──────── Recorded information ────────
Lemma write_once_spec p buffer st c :
  heap st !! p = Some c -> use_count c > 0 -> _fd (wrapper c) = fd -> inv (kernel st) ->
  zlen (contents buffer) < 2 ^ 31 ->
  exists n buffer' k', write_once p buffer st = (Ok (n, buffer'), mk_state k' (<[p := written 1 c]> (heap st))) /\
    inv k' /\ 0 <= n <= zlen (contents buffer) /\ (contents buffer <> [] -> 0 < n) /\
    contents buffer' = drop (Z.to_nat n) (contents buffer) /\
    output k' = output (kernel st) ++ take (Z.to_nat n) (contents buffer).
Proof.
  intros Hc Huse Hfd Hinv Hsize. pose proof (zlen_nonneg (contents buffer)).
  destruct (writev_prefix _ _ _ Hkernel (BufferViewList.as_iovecs buffer) (kernel st) Hinv)
    as (n & errno & k' & E & Hinv' & Hn & Hpos & Hout); unfold iov_bytes in *; rewrite BufferViewList.concat_iovecs in *;
    [done|].
  assert (Hsz : BufferViewList.size buffer = zlen (contents buffer))
    by (rewrite BufferViewList.size_concat; apply to_u64_small; unfold is_u64; lia).
  destruct (BufferViewList.remove_prefix_drops n buffer) as (buffer' & Er & Hb); [unfold is_u64; lia|lia|].
  exists n, buffer', k'. split_and!; try done; [|lia..].
  unfold write_once, fd_num, deref, mbind, M_bind, mret, M_ret, call. rewrite Hc, decide_True by done.
  cbn [wrapper]. rewrite Hfd, E. unfold SystemCall.
  replace (to_i32 n) with n by width_lia. rewrite decide_True by lia. unfold mret, M_ret.
  rewrite Hsz. replace (to_i64 (zlen (contents buffer))) with (zlen (contents buffer)) by width_lia.
  rewrite decide_False; [|intros [-> Hnz]; destruct (contents buffer); [done|]; specialize (Hpos ltac:(done)); lia].
  rewrite decide_False by lia. unfold register_write, deref, store, mbind, M_bind. simpl.
  rewrite Hc, decide_True by done. simpl. rewrite Hc. unfold lift.
  rewrite to_u64_small by (unfold is_u64; lia). by rewrite Er.
Qed.
Lemma udp_roundtrip_witness :
  exists k1 k2, sendto 0 (stored_address neighbour) (BufferViewList.mk [[Byte.x61]; [Byte.x62; Byte.x63]]) two_sockets
      = (Ok (), mk_state k1 [written 1 (socket_cell 4); socket_cell 5]) /\
    recv 1 2000 (mk_state k1 [written 1 (socket_cell 4); socket_cell 5])
      = (Ok (mk_datagram (stored_address localhost) [Byte.x61; Byte.x62; Byte.x63]),
         mk_state k2 [written 1 (socket_cell 4); read_once (socket_cell 5)]).
Proof.
  destruct (udp_roundtrip (fun k : loopback => k) 0%nat 1%nat two_sockets (socket_cell 4) (socket_cell 5) localhost neighbour
    (stored_address neighbour) (BufferViewList.mk [[Byte.x61]; [Byte.x62; Byte.x63]]) 2000)
    as (k1 & k2 & E1 & _ & E2); [apply loopback_datagrams|by vm_compute|lia|done|done|done|done|done|by vm_compute..|lia|].
  exists k1, k2. split; [exact E1|]. rewrite decide_True in E2 by (by vm_compute). exact E2.
Defined.

End Socket.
────────
What is being asked:
Above is a listing; print exactly its lines from the one with "by (rewrite BufferViewList.size_concat;" through the one with "exists n, buffer', k'.", and no other lines.

Response area:
    by (rewrite BufferViewList.size_concat; apply to_u64_small; unfold is_u64; lia).
  destruct (BufferViewList.remove_prefix_drops n buffer) as (buffer' & Er & Hb); [unfold is_u64; lia|lia|].
  exists n, buffer', k'. split_and!; try done; [|lia..].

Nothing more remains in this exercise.